::: DATA EXCERPTS :::
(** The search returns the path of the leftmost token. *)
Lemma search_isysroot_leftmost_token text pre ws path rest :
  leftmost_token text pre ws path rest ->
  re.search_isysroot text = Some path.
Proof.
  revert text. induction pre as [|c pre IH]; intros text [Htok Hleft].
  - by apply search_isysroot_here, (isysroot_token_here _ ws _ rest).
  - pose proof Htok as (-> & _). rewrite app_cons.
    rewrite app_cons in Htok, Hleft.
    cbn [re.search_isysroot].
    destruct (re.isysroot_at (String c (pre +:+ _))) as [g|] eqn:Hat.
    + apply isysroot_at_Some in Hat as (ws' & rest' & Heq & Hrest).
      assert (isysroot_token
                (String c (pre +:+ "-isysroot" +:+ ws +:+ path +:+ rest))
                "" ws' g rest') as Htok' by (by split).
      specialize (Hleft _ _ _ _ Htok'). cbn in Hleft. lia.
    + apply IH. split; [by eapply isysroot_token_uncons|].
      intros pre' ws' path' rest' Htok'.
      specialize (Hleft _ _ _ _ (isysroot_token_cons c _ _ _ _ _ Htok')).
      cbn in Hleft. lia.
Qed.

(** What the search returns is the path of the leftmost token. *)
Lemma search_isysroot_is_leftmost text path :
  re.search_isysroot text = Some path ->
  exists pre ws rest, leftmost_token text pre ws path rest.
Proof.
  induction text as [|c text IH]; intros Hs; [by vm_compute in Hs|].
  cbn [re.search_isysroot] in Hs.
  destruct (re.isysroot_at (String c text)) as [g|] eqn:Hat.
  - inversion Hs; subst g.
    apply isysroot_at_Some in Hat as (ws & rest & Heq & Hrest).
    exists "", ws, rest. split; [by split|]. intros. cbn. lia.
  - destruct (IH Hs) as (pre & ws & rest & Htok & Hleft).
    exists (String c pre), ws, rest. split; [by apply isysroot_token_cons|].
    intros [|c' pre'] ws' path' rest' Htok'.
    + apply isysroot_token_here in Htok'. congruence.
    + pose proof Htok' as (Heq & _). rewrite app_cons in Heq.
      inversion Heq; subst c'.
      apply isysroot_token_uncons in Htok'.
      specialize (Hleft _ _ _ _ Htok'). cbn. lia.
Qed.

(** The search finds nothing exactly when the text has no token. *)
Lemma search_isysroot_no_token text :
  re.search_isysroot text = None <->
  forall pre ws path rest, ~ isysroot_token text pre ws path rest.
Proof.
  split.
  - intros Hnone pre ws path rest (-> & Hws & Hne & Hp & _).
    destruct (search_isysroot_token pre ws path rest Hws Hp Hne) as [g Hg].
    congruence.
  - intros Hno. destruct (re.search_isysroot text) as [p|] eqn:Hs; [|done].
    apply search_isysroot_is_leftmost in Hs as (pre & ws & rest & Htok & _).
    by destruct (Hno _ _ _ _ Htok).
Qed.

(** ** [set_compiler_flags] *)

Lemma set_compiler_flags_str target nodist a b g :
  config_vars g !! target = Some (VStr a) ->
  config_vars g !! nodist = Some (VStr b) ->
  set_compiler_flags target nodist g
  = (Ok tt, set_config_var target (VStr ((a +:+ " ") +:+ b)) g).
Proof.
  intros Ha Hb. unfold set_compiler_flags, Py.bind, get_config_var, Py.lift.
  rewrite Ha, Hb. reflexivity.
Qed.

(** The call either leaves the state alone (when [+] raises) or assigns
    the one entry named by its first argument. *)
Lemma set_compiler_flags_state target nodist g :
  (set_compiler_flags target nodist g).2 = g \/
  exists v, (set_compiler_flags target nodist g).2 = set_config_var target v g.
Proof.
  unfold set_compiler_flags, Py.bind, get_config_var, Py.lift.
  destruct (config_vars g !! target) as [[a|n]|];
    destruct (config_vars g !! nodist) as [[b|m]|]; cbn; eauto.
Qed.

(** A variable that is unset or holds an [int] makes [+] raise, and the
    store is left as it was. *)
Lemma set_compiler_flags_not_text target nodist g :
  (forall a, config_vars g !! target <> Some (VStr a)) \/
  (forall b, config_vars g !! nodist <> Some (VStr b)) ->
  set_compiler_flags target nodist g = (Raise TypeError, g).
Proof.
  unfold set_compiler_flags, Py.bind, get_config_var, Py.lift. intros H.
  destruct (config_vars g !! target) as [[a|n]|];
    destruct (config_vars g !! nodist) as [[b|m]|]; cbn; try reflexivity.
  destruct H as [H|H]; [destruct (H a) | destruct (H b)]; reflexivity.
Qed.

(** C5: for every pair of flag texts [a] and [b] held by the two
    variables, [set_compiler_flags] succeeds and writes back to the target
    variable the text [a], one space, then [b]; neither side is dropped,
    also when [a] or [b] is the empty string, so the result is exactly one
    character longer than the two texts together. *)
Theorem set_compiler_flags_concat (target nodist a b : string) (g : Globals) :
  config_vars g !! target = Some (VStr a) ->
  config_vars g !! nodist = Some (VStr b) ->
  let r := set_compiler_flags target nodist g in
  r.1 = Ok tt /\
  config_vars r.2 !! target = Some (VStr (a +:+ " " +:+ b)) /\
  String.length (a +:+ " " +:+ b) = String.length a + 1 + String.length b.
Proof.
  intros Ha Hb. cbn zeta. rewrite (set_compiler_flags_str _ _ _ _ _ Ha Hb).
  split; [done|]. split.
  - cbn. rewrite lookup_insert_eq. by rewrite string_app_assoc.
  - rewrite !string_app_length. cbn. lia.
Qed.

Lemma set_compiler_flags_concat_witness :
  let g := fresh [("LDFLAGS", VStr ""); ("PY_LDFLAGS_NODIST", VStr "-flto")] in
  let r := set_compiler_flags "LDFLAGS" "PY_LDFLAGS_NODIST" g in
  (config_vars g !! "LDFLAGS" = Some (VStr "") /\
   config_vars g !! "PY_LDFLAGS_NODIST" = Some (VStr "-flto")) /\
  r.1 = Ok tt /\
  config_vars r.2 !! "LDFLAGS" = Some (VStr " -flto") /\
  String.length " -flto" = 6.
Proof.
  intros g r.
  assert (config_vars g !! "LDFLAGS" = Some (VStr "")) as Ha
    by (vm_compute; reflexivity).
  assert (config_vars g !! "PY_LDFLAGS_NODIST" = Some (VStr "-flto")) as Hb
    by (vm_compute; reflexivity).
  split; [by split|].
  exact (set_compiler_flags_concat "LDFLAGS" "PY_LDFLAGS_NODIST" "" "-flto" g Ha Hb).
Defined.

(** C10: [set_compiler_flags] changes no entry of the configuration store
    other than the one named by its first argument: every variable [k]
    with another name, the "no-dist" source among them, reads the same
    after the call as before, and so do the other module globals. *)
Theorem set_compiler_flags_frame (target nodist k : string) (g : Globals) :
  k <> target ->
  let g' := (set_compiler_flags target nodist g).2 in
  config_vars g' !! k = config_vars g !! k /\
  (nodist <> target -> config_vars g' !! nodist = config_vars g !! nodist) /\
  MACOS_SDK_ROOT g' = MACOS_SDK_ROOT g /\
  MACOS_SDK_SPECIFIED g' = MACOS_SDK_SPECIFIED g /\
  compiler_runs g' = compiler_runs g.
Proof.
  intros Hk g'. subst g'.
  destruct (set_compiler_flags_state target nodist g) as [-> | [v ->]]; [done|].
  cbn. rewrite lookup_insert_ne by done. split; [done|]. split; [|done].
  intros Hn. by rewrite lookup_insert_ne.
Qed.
:::
** ABOUT THIS TASK **
Could you give the data again, word for word?

** RESPONSE **
(** The search returns the path of the leftmost token. *)
Lemma search_isysroot_leftmost_token text pre ws path rest :
  leftmost_token text pre ws path rest ->
  re.search_isysroot text = Some path.
Proof.
  revert text. induction pre as [|c pre IH]; intros text [Htok Hleft].
  - by apply search_isysroot_here, (isysroot_token_here _ ws _ rest).
  - pose proof Htok as (-> & _). rewrite app_cons.
    rewrite app_cons in Htok, Hleft.
    cbn [re.search_isysroot].
    destruct (re.isysroot_at (String c (pre +:+ _))) as [g|] eqn:Hat.
    + apply isysroot_at_Some in Hat as (ws' & rest' & Heq & Hrest).
      assert (isysroot_token
                (String c (pre +:+ "-isysroot" +:+ ws +:+ path +:+ rest))
                "" ws' g rest') as Htok' by (by split).
      specialize (Hleft _ _ _ _ Htok'). cbn in Hleft. lia.
    + apply IH. split; [by eapply isysroot_token_uncons|].
      intros pre' ws' path' rest' Htok'.
      specialize (Hleft _ _ _ _ (isysroot_token_cons c _ _ _ _ _ Htok')).
      cbn in Hleft. lia.
Qed.

(** What the search returns is the path of the leftmost token. *)
Lemma search_isysroot_is_leftmost text path :
  re.search_isysroot text = Some path ->
  exists pre ws rest, leftmost_token text pre ws path rest.
Proof.
  induction text as [|c text IH]; intros Hs; [by vm_compute in Hs|].
  cbn [re.search_isysroot] in Hs.
  destruct (re.isysroot_at (String c text)) as [g|] eqn:Hat.
  - inversion Hs; subst g.
    apply isysroot_at_Some in Hat as (ws & rest & Heq & Hrest).
    exists "", ws, rest. split; [by split|]. intros. cbn. lia.
  - destruct (IH Hs) as (pre & ws & rest & Htok & Hleft).
    exists (String c pre), ws, rest. split; [by apply isysroot_token_cons|].
    intros [|c' pre'] ws' path' rest' Htok'.
    + apply isysroot_token_here in Htok'. congruence.
    + pose proof Htok' as (Heq & _). rewrite app_cons in Heq.
      inversion Heq; subst c'.
      apply isysroot_token_uncons in Htok'.
      specialize (Hleft _ _ _ _ Htok'). cbn. lia.
Qed.

(** The search finds nothing exactly when the text has no token. *)
Lemma search_isysroot_no_token text :
  re.search_isysroot text = None <->
  forall pre ws path rest, ~ isysroot_token text pre ws path rest.
Proof.
  split.
  - intros Hnone pre ws path rest (-> & Hws & Hne & Hp & _).
    destruct (search_isysroot_token pre ws path rest Hws Hp Hne) as [g Hg].
    congruence.
  - intros Hno. destruct (re.search_isysroot text) as [p|] eqn:Hs; [|done].
    apply search_isysroot_is_leftmost in Hs as (pre & ws & rest & Htok & _).
    by destruct (Hno _ _ _ _ Htok).
Qed.

(** ** [set_compiler_flags] *)

Lemma set_compiler_flags_str target nodist a b g :
  config_vars g !! target = Some (VStr a) ->
  config_vars g !! nodist = Some (VStr b) ->
  set_compiler_flags target nodist g
  = (Ok tt, set_config_var target (VStr ((a +:+ " ") +:+ b)) g).
Proof.
  intros Ha Hb. unfold set_compiler_flags, Py.bind, get_config_var, Py.lift.
  rewrite Ha, Hb. reflexivity.
Qed.

(** The call either leaves the state alone (when [+] raises) or assigns
    the one entry named by its first argument. *)
Lemma set_compiler_flags_state target nodist g :
  (set_compiler_flags target nodist g).2 = g \/
  exists v, (set_compiler_flags target nodist g).2 = set_config_var target v g.
Proof.
  unfold set_compiler_flags, Py.bind, get_config_var, Py.lift.
  destruct (config_vars g !! target) as [[a|n]|];
    destruct (config_vars g !! nodist) as [[b|m]|]; cbn; eauto.
Qed.

(** A variable that is unset or holds an [int] makes [+] raise, and the
    store is left as it was. *)
Lemma set_compiler_flags_not_text target nodist g :
  (forall a, config_vars g !! target <> Some (VStr a)) \/
  (forall b, config_vars g !! nodist <> Some (VStr b)) ->
  set_compiler_flags target nodist g = (Raise TypeError, g).
Proof.
  unfold set_compiler_flags, Py.bind, get_config_var, Py.lift. intros H.
  destruct (config_vars g !! target) as [[a|n]|];
    destruct (config_vars g !! nodist) as [[b|m]|]; cbn; try reflexivity.
  destruct H as [H|H]; [destruct (H a) | destruct (H b)]; reflexivity.
Qed.

(** C5: for every pair of flag texts [a] and [b] held by the two
    variables, [set_compiler_flags] succeeds and writes back to the target
    variable the text [a], one space, then [b]; neither side is dropped,
    also when [a] or [b] is the empty string, so the result is exactly one
    character longer than the two texts together. *)
Theorem set_compiler_flags_concat (target nodist a b : string) (g : Globals) :
  config_vars g !! target = Some (VStr a) ->
  config_vars g !! nodist = Some (VStr b) ->
  let r := set_compiler_flags target nodist g in
  r.1 = Ok tt /\
  config_vars r.2 !! target = Some (VStr (a +:+ " " +:+ b)) /\
  String.length (a +:+ " " +:+ b) = String.length a + 1 + String.length b.
Proof.
  intros Ha Hb. cbn zeta. rewrite (set_compiler_flags_str _ _ _ _ _ Ha Hb).
  split; [done|]. split.
  - cbn. rewrite lookup_insert_eq. by rewrite string_app_assoc.
  - rewrite !string_app_length. cbn. lia.
Qed.

Lemma set_compiler_flags_concat_witness :
  let g := fresh [("LDFLAGS", VStr ""); ("PY_LDFLAGS_NODIST", VStr "-flto")] in
  let r := set_compiler_flags "LDFLAGS" "PY_LDFLAGS_NODIST" g in
  (config_vars g !! "LDFLAGS" = Some (VStr "") /\
   config_vars g !! "PY_LDFLAGS_NODIST" = Some (VStr "-flto")) /\
  r.1 = Ok tt /\
  config_vars r.2 !! "LDFLAGS" = Some (VStr " -flto") /\
  String.length " -flto" = 6.
Proof.
  intros g r.
  assert (config_vars g !! "LDFLAGS" = Some (VStr "")) as Ha
    by (vm_compute; reflexivity).
  assert (config_vars g !! "PY_LDFLAGS_NODIST" = Some (VStr "-flto")) as Hb
    by (vm_compute; reflexivity).
  split; [by split|].
  exact (set_compiler_flags_concat "LDFLAGS" "PY_LDFLAGS_NODIST" "" "-flto" g Ha Hb).
Defined.

(** C10: [set_compiler_flags] changes no entry of the configuration store
    other than the one named by its first argument: every variable [k]
    with another name, the "no-dist" source among them, reads the same
    after the call as before, and so do the other module globals. *)
Theorem set_compiler_flags_frame (target nodist k : string) (g : Globals) :
  k <> target ->
  let g' := (set_compiler_flags target nodist g).2 in
  config_vars g' !! k = config_vars g !! k /\
  (nodist <> target -> config_vars g' !! nodist = config_vars g !! nodist) /\
  MACOS_SDK_ROOT g' = MACOS_SDK_ROOT g /\
  MACOS_SDK_SPECIFIED g' = MACOS_SDK_SPECIFIED g /\
  compiler_runs g' = compiler_runs g.
Proof.
  intros Hk g'. subst g'.
  destruct (set_compiler_flags_state target nodist g) as [-> | [v ->]]; [done|].
  cbn. rewrite lookup_insert_ne by done. split; [done|]. split; [|done].
  intros Hn. by rewrite lookup_insert_ne.
Qed.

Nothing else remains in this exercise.